Author - Carol Ann Lee
Published - 14th of April 2011
On 15 November 2002, Myra Hindley died in prison, one of the few women in the UK whose crimes were so indefensible that a life jail term did mean an indefinite jail term. Without a doubt, Britain's most notorious, heinous and recognisable murderess, her death did nothing to diminish the dark shadow she cast across our collective consciousness and cultural criminal history.
Even as a Christian name, Myra remains synonymous with the wuthering bleakness of Saddleworth Moors, Ian Brady, countless books, TV documentaries, and even the music of Manchester band, The Smiths. It's a strange cultural significance in UK crime and a case that got our writer interested in True Crime in the first place.
This book by crime biographer Carol Ann Lee presents a well researched and vigorous study of Hindley from birth until her death. Medico psychology does little to explain her actions and her upbringing, although marked, was largely uneventful and more of her time, than anything else. So what explains her coercion in such crimes?

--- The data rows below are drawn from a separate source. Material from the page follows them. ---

(** Rotation chooses the name of a file that does not exist: the day's name,
    or the day's name with an index above every index of that day in use. *)
Theorem Rotate_fresh_name f t d k :
  date_ok d → valid_date t → 0 ≤ k < two63 - 1 → day_indexes d f t k →
  ∃ d' i, d_Rotate f t d = (d', Ok tt) ∧ f !! currentFilename d' = None ∧
    log_path d (currentFilename d') ∧
    order_of d (currentFilename d') = Ok (mkOrder i (midnight t)) ∧
    (∀ u j, lacks "/" u = true →
       is_Some (f !! (filenamePrefix d +:+ Format t +:+ u +:+ d_extension d)) →
       order_of d (filenamePrefix d +:+ Format t +:+ u +:+ d_extension d)
         = Ok (mkOrder j (midnight t)) → j < i).
Proof.
  intros Hd Ht Hk Hi. destruct (d_Rotate_spec f t d k Hd Ht Hk Hi)
    as (d' & i & He & Hd' & Hsame & Hfresh & Ho & _ & Hmax).
  exists d', i. split_and!; try done.
  - apply (same_names_log_path _ _ _ Hsame), (ok_current _ Hd').
  - destruct Hsame as (_ & _ & Hord). by rewrite <- Hord.
Qed.

(** Purging leaves at most [maxBackups] rotated files, touches no other file,
    removes nothing when there are few enough, and what it removes is never
    newer than what it keeps. *)
Theorem purge_removes_oldest k m s :
  date_ok (rot (rtr s)) → logs_ok k m (rot (rtr s)) (files (wld s)) → 0 ≤ maxBackups (rtr s) →
  ∃ s', purge no_fault s = (s', Ok tt) ∧
    purged (rot (rtr s)) (files (wld s)) (files (wld s')) (maxBackups (rtr s)).
Proof.
  intros Hd Hl Hb. destruct (purge_triple (rtr s) (files (wld s)) k m Hd Hl Hb s)
    as (s' & [] & He & c & f' & _ & Hp & _ & Hf); [done|].
  exists s'. by rewrite Hf.
Qed.
End properties.

(** ** Examples *)
Definition noon (n : nat) : Time := mkTime 1636632000 0.
Definition empty_world : world := mkWorld ∅ 0 0.

Lemma noon_valid n : valid_date (noon n).
Proof. unfold valid_date. change (Year (noon n)) with 2021. lia. Qed.

Lemma empty_logs k m d : logs_ok k m d (files empty_world).
Proof. intros x n _ Hx. simpl in Hx. by rewrite lookup_empty in Hx. Qed.

Lemma empty_count d n l :
  0 ≤ n → Forall (λ x, log_path d x ∧ is_Some (files empty_world !! x)) l → Z.of_nat (length l) ≤ n + 1.
Proof.
  intros Hn Hl. destruct l as [|x l]; [simpl; lia|]. exfalso.
  apply Forall_cons in Hl as [[_ [v Hv]] _]. simpl in Hv. by rewrite lookup_empty in Hv.
Qed.

Definition small_options : list RotatorOption := [MaxSizeBytes 10; MaxBackups 1].

Lemma small_ok : options_ok (foldl apply_option (default_rotator "sample") small_options).
Proof. unfold options_ok, two63, MaxBackupsLimit, ModePerm. simpl. lia. Qed.

Lemma small_names : names_ok "sample" "ndjson".
Proof. done. Qed.

Lemma rotator_run_bounded_witness :
  ∃ s s', NewFileRotator noon no_fault empty_world "sample" small_options = Ok s ∧
    rotator_run noon [OpWrite "abc"; OpRotate; OpWrite "de"; OpSync] s = (s', true) ∧
    (∀ x n, log_path (date0 "sample" "ndjson" (noon 0)) x → files (wld s') !! x = Some n →
       ∃ data, n = Regular data ∧ strlen data ≤ 20) ∧
    backups_le (rot (rtr s')) (files (wld s')) 1.
Proof.
  apply (rotator_run_bounded noon empty_world "sample" small_options 0); [apply noon_valid|
    apply small_ok|apply small_names|done|done|done| | |].
  - apply empty_logs.
  - intros l _. apply empty_count. simpl. lia.
  - repeat constructor; vm_compute; congruence.
Defined.

Lemma small_start :
  ∃ s, NewFileRotator noon no_fault empty_world "sample" small_options = Ok s ∧ run_ok 0 s ∧
    maxSizeBytes (rtr s) = 10.
Proof.
  destruct (NewFileRotator_correct noon noon_valid empty_world "sample" small_options 0
    small_ok small_names) as (s & He & Hok & _ & _ & Hm & _); [done| |done| |].
  - apply empty_logs.
  - intros l _. apply empty_count. simpl. lia.
  - by exists s.
Qed.

Lemma Write_appends_witness :
  ∃ s s', NewFileRotator noon no_fault empty_world "sample" small_options = Ok s ∧
    Write noon no_fault "abc" s = (s', Ok 3) ∧ wrote 1 "abc" s s'.
Proof.
  destruct small_start as (s & He & Hok & Hm).
  destruct (Write_appends noon 0 "abc" s noon_valid Hok) as (s' & Hw & Hwr).
  - unfold two63. lia.
  - rewrite Hm. vm_compute. congruence.
  - by exists s, s'.
Defined.

Definition sample_date : dateRotator := date0 "sample" "ndjson" (noon 0).

Lemma sample_date_ok : date_ok sample_date.
Proof. apply date0_ok; [apply small_names|apply noon_valid]. Qed.

Lemma Rotate_fresh_name_witness :
  ∃ d' i, d_Rotate {[ "sample-20211111.ndjson" := Regular "x" ]} (noon 0) sample_date = (d', Ok tt) ∧
    currentFilename d' = "sample-20211111-1.ndjson" ∧
    order_of sample_date (currentFilename d') = Ok (mkOrder i (midnight (noon 0))).
Proof.
  destruct (Rotate_fresh_name {[ "sample-20211111.ndjson" := Regular "x" ]} (noon 0) sample_date 0)
    as (d' & i & He & _ & _ & Ho & _).
  - apply sample_date_ok.
  - apply (noon_valid 0).
  - unfold two63. lia.
  - intros u i _ [v Hv] Ho. apply lookup_singleton_Some in Hv as [Hv _]. rewrite <- Hv in Ho.
    vm_compute in Ho. injection Ho as <-. done.
  - exists d', i. split; [done|]. split; [|done].
    assert (Hc : currentFilename (d_Rotate {[ "sample-20211111.ndjson" := Regular "x" ]} (noon 0)
      sample_date).1 = "sample-20211111-1.ndjson") by (vm_compute; reflexivity).
    by rewrite He in Hc.
Defined.

Definition three_logs : fs :=
  {[ "sample-20211110.ndjson" := Regular "old";
     "sample-20211111.ndjson" := Regular "mid";
     "sample-20211111-1.ndjson" := Regular "new" ]}.

Definition three_logs_state : state :=
  mkState (mkWorld three_logs 0 0)
    (set_rot (set_current "sample-20211111-1.ndjson" sample_date)
       (foldl apply_option (default_rotator "sample") small_options)).

Lemma three_logs_ok : logs_ok 1 10 (set_current "sample-20211111-1.ndjson" sample_date) three_logs.
Proof.
  intros x n _ Hx. unfold three_logs in Hx.
  repeat (apply lookup_insert_Some in Hx as [[<- <-]|[_ Hx]];
    [eexists _, _; split; [done|]; split; [vm_compute; congruence|];
     split; [vm_compute; reflexivity|vm_compute; congruence]|]).
  apply lookup_singleton_Some in Hx as [<- <-].
  eexists _, _. split; [done|]. split; [vm_compute; congruence|].
  split; [vm_compute; reflexivity|vm_compute; congruence].
Qed.

Lemma purge_removes_oldest_witness :
  ∃ s', purge no_fault three_logs_state = (s', Ok tt) ∧
    purged (rot (rtr three_logs_state)) three_logs (files (wld s')) 1.
Proof.
  apply (purge_removes_oldest 1 10 three_logs_state).
  - apply date_ok_set_current; [apply sample_date_ok|]. by exists "20211111-1".
  - apply three_logs_ok.
  - simpl. lia.
Defined.

(** ** Where the code departs from its documentation *)

(** The files after a sequence of calls on a rotator started in an empty
    directory with a maximum size of 10 bytes. *)
Definition after_calls (calls : list (state → state)) : option fs :=
  match NewFileRotator noon no_fault empty_world "sample" small_options with
  | Ok s => Some (files (wld (foldl (λ s c, c s) s calls)))
  | _ => None
  end.

Definition write10 (s : state) : state := (Write noon no_fault "0123456789" s).1.
Definition close (s : state) : state := (Close no_fault s).1.

(** [Write] goes over the maximum size it says it avoids.  The write that opens
    or rotates a file is not counted by the size trigger, so with a maximum of
    10 bytes two writes of 10 bytes share a file; and as every write after a
    [Close] opens the file again without counting, closing between writes makes
    the file grow without bound: 30 bytes after three writes. *)
Theorem Write_exceeds_max_size :
  after_calls [write10; write10] =
    Some {[ "sample-20211111.ndjson" := Regular "01234567890123456789" ]} ∧
  after_calls [write10; close; write10; close; write10] =
    Some {[ "sample-20211111.ndjson" := Regular "012345678901234567890123456789" ]}.
Proof. split; vm_compute; reflexivity. Qed.

(** A rotator whose oldest log file is a symbolic link to nothing. *)
Definition dangling_state : state :=
  mkState (mkWorld (<["sample-20211109.ndjson" := Symlink "gone"]> three_logs) 0 0)
    (rtr three_logs_state).

(** A dangling symbolic link among the rotated files stops the purge: [Stat]
    reports that the link's target does not exist, and the purge takes that for
    the end of its work.  Nothing is removed although three rotated files exceed
    the maximum of one. *)
Theorem dangling_link_stops_purge :
  ∃ s', purge no_fault dangling_state = (s', Ok tt) ∧
    files (wld s') = files (wld dangling_state) ∧
    ¬ backups_le (rot (rtr s')) (files (wld s')) (maxBackups (rtr s')).
Proof.
  assert (H : ∃ s', purge no_fault dangling_state = (s', Ok tt) ∧
    files (wld s') = files (wld dangling_state) ∧ maxBackups (rtr s') = 1 ∧
    currentFilename (rot (rtr s')) = "sample-20211111-1.ndjson" ∧
    filenamePrefix (rot (rtr s')) = "sample-" ∧ d_extension (rot (rtr s')) = ".ndjson").
  { eexists. split; [vm_compute; reflexivity|]. split_and!; vm_compute; reflexivity. }
  destruct H as (s' & He & Hf & Hm & Hc & Hp & Hx). exists s'. split; [done|]. split; [done|].
  rewrite Hm, Hf. intros Hb.
  specialize (Hb ["sample-20211110.ndjson"; "sample-20211111.ndjson"]). simpl in Hb.
  assert (2 ≤ 1); [|lia]. apply Hb.
  - apply (bool_decide_unpack _). vm_compute. exact I.
  - assert (Hrot : ∀ x u v, x = "sample-" +:+ u +:+ ".ndjson" → lacks "/" u = true →
      files (wld dangling_state) !! x = Some v → x ≠ "sample-20211111-1.ndjson" →
      rotated (rot (rtr s')) (files (wld dangling_state)) x).
    { intros x u v -> Hu Hv Hne. unfold rotated, log_path. rewrite Hc, Hp, Hx, Hv. eauto 10. }
    apply Forall_cons. split; [|apply Forall_cons; split; [|apply Forall_nil; exact I]].
    + by apply (Hrot _ "20211110" (Regular "old")).
    + by apply (Hrot _ "20211111" (Regular "mid")).
Qed.

(** A log file with a short name makes the constructor panic: its name is
    sliced at the position of the date without a check of its length. *)
Theorem short_name_panics :
  NewFileRotator noon no_fault
    (mkWorld {[ "sample-1.log" := Regular ""; "sample-2.log" := Regular "" ]} 0 0)
    "sample" [Extension "log"] = Panic PIndexOutOfRange.
Proof. vm_compute. reflexivity. Qed.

Between 1963 and 1965 she actively participated with her boyfriend Ian Brady in the murders of a 10-year-old girl, two 12-year-old boys, a 16-year-old girl and a 17-year-old boy. As we all know, in such cases of serial murder, you can guarantee there will be more undiscovered, and the body of Keith Bennett has never been found.
Myra peddled the line that she had been under duress and abuse before the offences, after and during them, and largely blamed coercion by Ian Brady for her part in the crimes. Its a ludicrous notion and the book helps to diminish such a myth. She was convinced that if she portrayed herself as Brady’s puppet she would eventually get paroled and even managed to cajole a team of supporters from the upper echelons of society to help her cause. Seldom seek repentance, she often relied on her religious upbringing to portray some sort of remorse. Religion is also synonamous with criminality; a warped ideology does wonders for a murderers sub-conscience, after all.
This book is an exhaustive and impressive account of the UK’s most evil woman. Being subjective in delivery, the book is also graphic and paints a perfect picture of this notorious 1960s crime. IF you’ve read ‘Beyond Belief’ and such like, you will know the forensic details of the crimes already, however, if you are unsure of Myra’s prison history, this is the book to read.